The following comes from a May 13 Catholic San Francisco article by Valerie Schmalz:

The grounds of St. Patrick’s Seminary & University boast row upon row of broccoli, Swiss chard, kale and strawberries this spring, products of a new parish Catholic workers cooperative created in a venture among the seminary, Guadalupe Associates and the parish of St. Francis of Assisi, East Palo Alto.

“I was actually surprised we yielded so much the first year,” said Sulpician Father Gladstone Stevens, rector of the seminary.

NanoFarms is a Catholic faith-based workers’ cooperative along the lines of a very successful Spanish workers’ cooperative Mondragon, now the 10-largest corporation in Spain, which was founded in 1941 by Basque priest Father José María Arizmendiarrieta Madariaga, Ford said. “It is working through the capitalist system for people to own what they do,” said Jesuit Father George Schultze, a seminary professor.

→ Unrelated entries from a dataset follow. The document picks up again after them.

Lemma next_safe cur (Q : Z -> tl_mem -> Prop) E : cur = 0 \/ entry_in s size cur -> Q 0 s -> (forall p, entry_in s size p -> cur + 8 <= p -> Q p s) ->
  runs (transfer_list_next (base s) cur) Q E s.
Proof.
  intros Hcur H0 HQ. destruct G as [B1 B2 B3]. unfold transfer_list_next. rewrite (proj2 (Z.eqb_neq (base s) 0)) by lia. apply runs_bind, size_runs. cbv zeta.
  rewrite uwrap_small by (unfold is_u; lia). destruct Hcur as [->|(Hc & h & d & Wh & Wd & Hh & Hd & He)].
  - apply runs_bind. cbn [negb Z.eqb]. unfold tl_hdr_size. apply runs_bind, load_at with 24; [by replace (base s + 6 - base s) with 6 by lia|]. apply runs_ret.
    pose proof (lenZ_nonneg (bytes s)). 
    rewrite uwrap_small by (unfold is_u; lia). apply valid_entry_safe; [lia|done|]. intros He. apply HQ; [done|lia].
  - apply runs_bind. rewrite (proj2 (Z.eqb_neq cur 0)) by lia. cbn [negb]. unfold te_hdr_size, te_data_size.
    apply runs_bind, load_at with h; [by replace (cur + 3 - base s) with (cur - base s + 3) by lia|].
    apply runs_bind, load_at with d; [by replace (cur + 4 - base s) with (cur - base s + 4) by lia|]. apply runs_ret.
    rewrite add_ok by lia. cbn [mbind option_bind]. rewrite add_ok by lia. cbn [mbind option_bind].
    replace (cur + (h + d)) with (0 + (cur + h + d)) by lia. destruct (up8_spec (cur + h + d)) as [Hu _]. rewrite (roundup8 0 (cur + h + d)) by (done || lia). rewrite Z.add_0_l.
    apply valid_entry_safe; [lia|done|]. intros He'. apply HQ; [done|lia].
Qed.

The idea of selling the installation of organically tilled produce gardens for households was a middle-of the-night brainwave by Father Fessio last April. He said he woke up with the thought: “All of these people on the Peninsula are interested in sustainable agriculture. What if we trained some of the people who don’t have professional skills to install little organic gardens? What do we call it? NanoFarms. A billionth.”

“The largest farm in the world is thousands of acres, one billionth of that is several hundred feet. A NanoFarm,” Father Fessio said.

The NanoFarms USA project at the archdiocesan seminary and St. Francis of Assisi Parish in East Palo Alto is implementing the Catholic social justice theory of distributism envisioned by thinkers G. K. Chesterton and Hilaire Belloc in the early-20th century, St. Patrick’s Seminary & University professor Jesuit Father George Schultze said.

Distributism places the family at the center, extolls family homeownership, and includes the idea of co-ops where workers own the means of production and share in the profits within the framework of a capitalist economic system. It comes out of Pope Leo XIII’s encyclical “Rerum Novarum” (“On Capital and Labour”) released in 1891 in response to the inhumanity of unregulated 19th-century capitalism, the advent of socialism and atheistic Marxism, and the rise of trade unions. The encyclical is the foundation of modern Catholic social justice thought.